August 25, 2021
By Stephen Nellis
(Reuters) – An Arizona economic development group on Tuesday said it had made a deal with Taiwanese economic development officials aimed at making the U.S. state more attractive to Taiwan’s semiconductor industry as the world’s biggest chipmaker eyes a $12 billion plant in Phoenix.
The Taiwan-USA Industrial Cooperation Promotion Office, which is supported by Taiwan’s Ministry of Economic Affairs, signed an agreement with economic development officials in the greater Phoenix area to find ways to bring more of Taiwan’s vast semiconductor industry to the metro area.

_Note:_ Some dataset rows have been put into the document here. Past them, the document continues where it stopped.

(** * Sensor readings service: storage, predicate builder, aggregates

    A shallow embedding of [app.py]: the write path (payload validation and
    insert), the two query-text builders, the statements the handlers send to
    the storage engine together with an interpreter for exactly that family
    of statements, the [Percentile] aggregate class, and the seven GET
    handlers. *)

From Stdlib Require Import ZArith QArith Qround String Ascii List Bool Lia.
From Stdlib Require Import DecimalString DecimalZ DecimalPos Permutation Sorted.
From stdpp Require Import gmap strings fin_maps.

Local Open Scope string_scope.
Local Open Scope Z_scope.
Local Open Scope list_scope.

(** ** Values *)

(** A value of a decoded JSON payload, as [json.loads] hands it to the
    validator.  [JCompound] stands for arrays and objects, which no rule of
    the write schema accepts.  JSON booleans are left out of the payload
    domain. *)
Inductive jvalue : Type :=
  | JNull
  | JInt (z : Z)
  | JReal (q : Q)
  | JStr (s : string)
  | JCompound.

(** A value in a result row of the storage engine (NULL, INTEGER, REAL,
    TEXT), which is also what ends up in the JSON response. *)
Inductive sqlv : Type :=
  | VNull
  | VInt (z : Z)
  | VReal (q : Q)
  | VText (s : string).

(** One row of the table
    [readings (device_uuid TEXT, type TEXT, value INTEGER, date_created INTEGER)].
    The handler binds the device id taken from the route (a string), the
    payload's [type] (a string or [None]), its [value] (an integer or [None])
    and an integer time; [None] is stored as NULL. *)
Record Row : Type := mkRow {
  device_uuid : string;
  type : option string;
  value : option Z;
  date_created : Z
}.

Definition DB : Type := list Row.

(** Body of a response: plain text, one JSON object built by
    [dict(zip(keys, row))], or a JSON array of such objects. *)
Inductive body : Type :=
  | BText (s : string)
  | BDict (d : list (string * sqlv))
  | BList (l : list (list (string * sqlv))).

Definition response : Type := (body * Z)%type.

(** ** Write path *)

Module Cerberus.

(** The rules of [write_schema]:
    [{"type": {'type': 'string'}, 'value': {'type': 'integer', 'min': 0, 'max': 100}}]. *)
Definition field_ok (k : string) (v : jvalue) : bool :=
  if String.eqb k "type" then
    match v with JStr _ => true | _ => false end
  else if String.eqb k "value" then
    match v with JInt z => (0 <=? z) && (z <=? 100) | _ => false end
  else false.

(** [Validator(write_schema).validate(post_data)]: every field of the document
    is checked against its rules; a field the schema does not name is an
    error (unknown fields are not allowed by default); no field is required;
    a null value is an error. *)
Definition validate (post_data : gmap string jvalue) : bool :=
  forallb (fun kv => field_ok (fst kv) (snd kv)) (map_to_list post_data).

End Cerberus.

(** [post_data.get('type')], bound as a statement parameter. *)
Definition get_type (post_data : gmap string jvalue) : option string :=
  match post_data !! "type" with Some (JStr s) => Some s | _ => None end.

(** [post_data.get('value')], bound as a statement parameter. *)
Definition get_value (post_data : gmap string jvalue) : option Z :=
  match post_data !! "value" with Some (JInt z) => Some z | _ => None end.

(** [post_data.get('date_created', int(time.time()))]; [now] is the clock. *)
Definition get_date_created (post_data : gmap string jvalue) (now : Z) : jvalue :=
  match post_data !! "date_created" with Some v => v | None => JInt now end.

(** The POST branch of [request_device_readings]: the new store and the
    response.  A payload that passed validation has no [date_created] field,
    so the bound time is the integer [now]; the other branch of the match
    below is unreachable and leaves the store alone. *)
Definition request_device_readings_post
    (db : DB) (device : string) (post_data : gmap string jvalue) (now : Z)
    : DB * response :=
  if negb (Cerberus.validate post_data) then (db, (BText "invalid input", 400))
  else
    let sensor_type := get_type post_data in
    let value := get_value post_data in
    match get_date_created post_data now with
    | JInt date_created =>
        (db ++ [mkRow device sensor_type value date_created],
         (BText "success", 201))
    | _ => (db, (BText "Internal Server Error", 500))
    end.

The move comes as Taiwan Semiconductor Manufacturing Co, the world’s largest chip company and a maker of semiconductors for Apple Inc and many others, has said it wants to build a plant in Phoenix.
The Phoenix city council gave city officials the go-ahead https://www.reuters.com/article/us-tsmc-arizona-idUKKBN27Y30E to negotiate with the chipmaker in November, but the details of the deal – including any potential tax breaks – have not been released. Reuters reported in May https://www.reuters.com/article/us-tsmc-arizona-exclusive-idCAKBN2CV0JC the TSMC might build as many as six plants in the area, some of which could use its most advanced technology.
The Phoenix area is already home to a major Intel Corp chip factory, and NXP Semiconductors and ON Semiconductor Corp also have factories and offices there.
Chris Camacho, chief executive of the Greater Phoenix Economic Council that signed the agreement Tuesday, said his group is working to co-locate as many TSMC suppliers and other associated companies to the area as possible. He said about 40 companies are currently evaluating Arizona for possible investment, but declined to name them due to confidentiality agreements.
Camacho said his group is working with schools and local governments in the region to try to ease the relocation process for Taiwanese families who move to the area.
“We’re unapologetically pursuing becoming the top global destination for semiconductors and the semiconductor supply chain,” he said in an interview.